**Exercise:** Each line below has to be set down again exactly.

**Provided data:**
%%
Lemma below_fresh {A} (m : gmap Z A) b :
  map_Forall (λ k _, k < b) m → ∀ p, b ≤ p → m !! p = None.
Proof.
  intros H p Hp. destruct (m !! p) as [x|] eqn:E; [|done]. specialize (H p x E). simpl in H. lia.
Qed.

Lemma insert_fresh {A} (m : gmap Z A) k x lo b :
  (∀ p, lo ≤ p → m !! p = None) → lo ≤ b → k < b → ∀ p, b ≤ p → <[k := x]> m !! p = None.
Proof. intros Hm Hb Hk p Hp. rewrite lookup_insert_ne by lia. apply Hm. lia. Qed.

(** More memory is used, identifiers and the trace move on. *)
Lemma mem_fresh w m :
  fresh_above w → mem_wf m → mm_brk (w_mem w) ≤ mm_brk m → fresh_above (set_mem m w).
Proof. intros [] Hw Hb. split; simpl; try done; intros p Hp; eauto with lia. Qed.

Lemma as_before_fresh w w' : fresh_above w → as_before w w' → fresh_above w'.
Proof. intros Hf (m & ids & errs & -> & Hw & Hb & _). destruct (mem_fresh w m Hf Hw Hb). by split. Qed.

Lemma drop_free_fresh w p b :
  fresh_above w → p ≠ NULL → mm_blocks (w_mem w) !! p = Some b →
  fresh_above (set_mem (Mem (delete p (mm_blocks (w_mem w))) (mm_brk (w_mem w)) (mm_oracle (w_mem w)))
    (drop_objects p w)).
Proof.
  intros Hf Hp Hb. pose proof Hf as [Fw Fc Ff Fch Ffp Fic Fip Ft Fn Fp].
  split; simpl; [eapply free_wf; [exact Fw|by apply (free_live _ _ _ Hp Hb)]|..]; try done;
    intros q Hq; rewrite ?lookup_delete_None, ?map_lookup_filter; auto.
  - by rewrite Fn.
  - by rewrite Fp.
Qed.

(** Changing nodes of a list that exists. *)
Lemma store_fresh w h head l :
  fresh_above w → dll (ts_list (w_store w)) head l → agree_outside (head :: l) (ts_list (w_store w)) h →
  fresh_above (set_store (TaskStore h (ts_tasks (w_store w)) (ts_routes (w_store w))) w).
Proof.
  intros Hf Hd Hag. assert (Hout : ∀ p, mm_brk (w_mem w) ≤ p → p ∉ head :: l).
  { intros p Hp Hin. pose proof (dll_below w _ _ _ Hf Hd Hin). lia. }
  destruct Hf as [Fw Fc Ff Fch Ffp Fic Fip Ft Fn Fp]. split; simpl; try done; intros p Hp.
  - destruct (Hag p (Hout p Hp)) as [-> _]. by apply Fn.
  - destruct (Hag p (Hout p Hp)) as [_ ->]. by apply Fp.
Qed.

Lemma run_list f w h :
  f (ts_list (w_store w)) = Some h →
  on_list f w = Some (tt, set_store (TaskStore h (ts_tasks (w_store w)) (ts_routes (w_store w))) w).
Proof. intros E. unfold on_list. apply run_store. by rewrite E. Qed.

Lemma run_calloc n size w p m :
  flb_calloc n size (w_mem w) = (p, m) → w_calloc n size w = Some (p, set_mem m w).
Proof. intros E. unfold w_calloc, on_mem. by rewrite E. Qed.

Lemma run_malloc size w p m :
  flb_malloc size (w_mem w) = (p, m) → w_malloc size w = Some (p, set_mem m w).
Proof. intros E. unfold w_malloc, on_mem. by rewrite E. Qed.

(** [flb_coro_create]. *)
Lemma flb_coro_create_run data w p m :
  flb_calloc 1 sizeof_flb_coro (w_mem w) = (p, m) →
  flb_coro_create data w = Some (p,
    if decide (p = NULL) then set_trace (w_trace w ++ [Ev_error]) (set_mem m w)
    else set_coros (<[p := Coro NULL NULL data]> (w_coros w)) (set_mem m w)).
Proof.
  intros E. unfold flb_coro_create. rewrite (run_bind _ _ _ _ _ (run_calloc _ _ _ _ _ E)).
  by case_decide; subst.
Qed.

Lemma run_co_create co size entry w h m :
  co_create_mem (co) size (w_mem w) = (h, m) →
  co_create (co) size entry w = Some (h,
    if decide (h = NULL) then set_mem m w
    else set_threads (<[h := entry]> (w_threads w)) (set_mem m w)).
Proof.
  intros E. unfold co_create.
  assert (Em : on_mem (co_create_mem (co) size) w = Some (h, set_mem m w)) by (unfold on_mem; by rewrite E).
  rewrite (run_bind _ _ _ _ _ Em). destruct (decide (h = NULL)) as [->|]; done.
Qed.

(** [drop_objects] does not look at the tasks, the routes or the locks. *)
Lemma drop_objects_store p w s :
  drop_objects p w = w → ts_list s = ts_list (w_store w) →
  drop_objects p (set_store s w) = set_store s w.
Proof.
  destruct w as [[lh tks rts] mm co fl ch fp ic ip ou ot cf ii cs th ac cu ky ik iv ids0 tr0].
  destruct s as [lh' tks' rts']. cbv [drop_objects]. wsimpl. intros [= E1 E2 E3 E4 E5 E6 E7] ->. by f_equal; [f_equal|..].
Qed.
%%
**Answer to the exercise:**
Lemma below_fresh {A} (m : gmap Z A) b :
  map_Forall (λ k _, k < b) m → ∀ p, b ≤ p → m !! p = None.
Proof.
  intros H p Hp. destruct (m !! p) as [x|] eqn:E; [|done]. specialize (H p x E). simpl in H. lia.
Qed.

Lemma insert_fresh {A} (m : gmap Z A) k x lo b :
  (∀ p, lo ≤ p → m !! p = None) → lo ≤ b → k < b → ∀ p, b ≤ p → <[k := x]> m !! p = None.
Proof. intros Hm Hb Hk p Hp. rewrite lookup_insert_ne by lia. apply Hm. lia. Qed.

(** More memory is used, identifiers and the trace move on. *)
Lemma mem_fresh w m :
  fresh_above w → mem_wf m → mm_brk (w_mem w) ≤ mm_brk m → fresh_above (set_mem m w).
Proof. intros [] Hw Hb. split; simpl; try done; intros p Hp; eauto with lia. Qed.

Lemma as_before_fresh w w' : fresh_above w → as_before w w' → fresh_above w'.
Proof. intros Hf (m & ids & errs & -> & Hw & Hb & _). destruct (mem_fresh w m Hf Hw Hb). by split. Qed.

Lemma drop_free_fresh w p b :
  fresh_above w → p ≠ NULL → mm_blocks (w_mem w) !! p = Some b →
  fresh_above (set_mem (Mem (delete p (mm_blocks (w_mem w))) (mm_brk (w_mem w)) (mm_oracle (w_mem w)))
    (drop_objects p w)).
Proof.
  intros Hf Hp Hb. pose proof Hf as [Fw Fc Ff Fch Ffp Fic Fip Ft Fn Fp].
  split; simpl; [eapply free_wf; [exact Fw|by apply (free_live _ _ _ Hp Hb)]|..]; try done;
    intros q Hq; rewrite ?lookup_delete_None, ?map_lookup_filter; auto.
  - by rewrite Fn.
  - by rewrite Fp.
Qed.

(** Changing nodes of a list that exists. *)
Lemma store_fresh w h head l :
  fresh_above w → dll (ts_list (w_store w)) head l → agree_outside (head :: l) (ts_list (w_store w)) h →
  fresh_above (set_store (TaskStore h (ts_tasks (w_store w)) (ts_routes (w_store w))) w).
Proof.
  intros Hf Hd Hag. assert (Hout : ∀ p, mm_brk (w_mem w) ≤ p → p ∉ head :: l).
  { intros p Hp Hin. pose proof (dll_below w _ _ _ Hf Hd Hin). lia. }
  destruct Hf as [Fw Fc Ff Fch Ffp Fic Fip Ft Fn Fp]. split; simpl; try done; intros p Hp.
  - destruct (Hag p (Hout p Hp)) as [-> _]. by apply Fn.
  - destruct (Hag p (Hout p Hp)) as [_ ->]. by apply Fp.
Qed.

Lemma run_list f w h :
  f (ts_list (w_store w)) = Some h →
  on_list f w = Some (tt, set_store (TaskStore h (ts_tasks (w_store w)) (ts_routes (w_store w))) w).
Proof. intros E. unfold on_list. apply run_store. by rewrite E. Qed.

Lemma run_calloc n size w p m :
  flb_calloc n size (w_mem w) = (p, m) → w_calloc n size w = Some (p, set_mem m w).
Proof. intros E. unfold w_calloc, on_mem. by rewrite E. Qed.

Lemma run_malloc size w p m :
  flb_malloc size (w_mem w) = (p, m) → w_malloc size w = Some (p, set_mem m w).
Proof. intros E. unfold w_malloc, on_mem. by rewrite E. Qed.

(** [flb_coro_create]. *)
Lemma flb_coro_create_run data w p m :
  flb_calloc 1 sizeof_flb_coro (w_mem w) = (p, m) →
  flb_coro_create data w = Some (p,
    if decide (p = NULL) then set_trace (w_trace w ++ [Ev_error]) (set_mem m w)
    else set_coros (<[p := Coro NULL NULL data]> (w_coros w)) (set_mem m w)).
Proof.
  intros E. unfold flb_coro_create. rewrite (run_bind _ _ _ _ _ (run_calloc _ _ _ _ _ E)).
  by case_decide; subst.
Qed.

Lemma run_co_create co size entry w h m :
  co_create_mem (co) size (w_mem w) = (h, m) →
  co_create (co) size entry w = Some (h,
    if decide (h = NULL) then set_mem m w
    else set_threads (<[h := entry]> (w_threads w)) (set_mem m w)).
Proof.
  intros E. unfold co_create.
  assert (Em : on_mem (co_create_mem (co) size) w = Some (h, set_mem m w)) by (unfold on_mem; by rewrite E).
  rewrite (run_bind _ _ _ _ _ Em). destruct (decide (h = NULL)) as [->|]; done.
Qed.

(** [drop_objects] does not look at the tasks, the routes or the locks. *)
Lemma drop_objects_store p w s :
  drop_objects p w = w → ts_list s = ts_list (w_store w) →
  drop_objects p (set_store s w) = set_store s w.
Proof.
  destruct w as [[lh tks rts] mm co fl ch fp ic ip ou ot cf ii cs th ac cu ky ik iv ids0 tr0].
  destruct s as [lh' tks' rts']. cbv [drop_objects]. wsimpl. intros [= E1 E2 E3 E4 E5 E6 E7] ->. by f_equal; [f_equal|..].
Qed.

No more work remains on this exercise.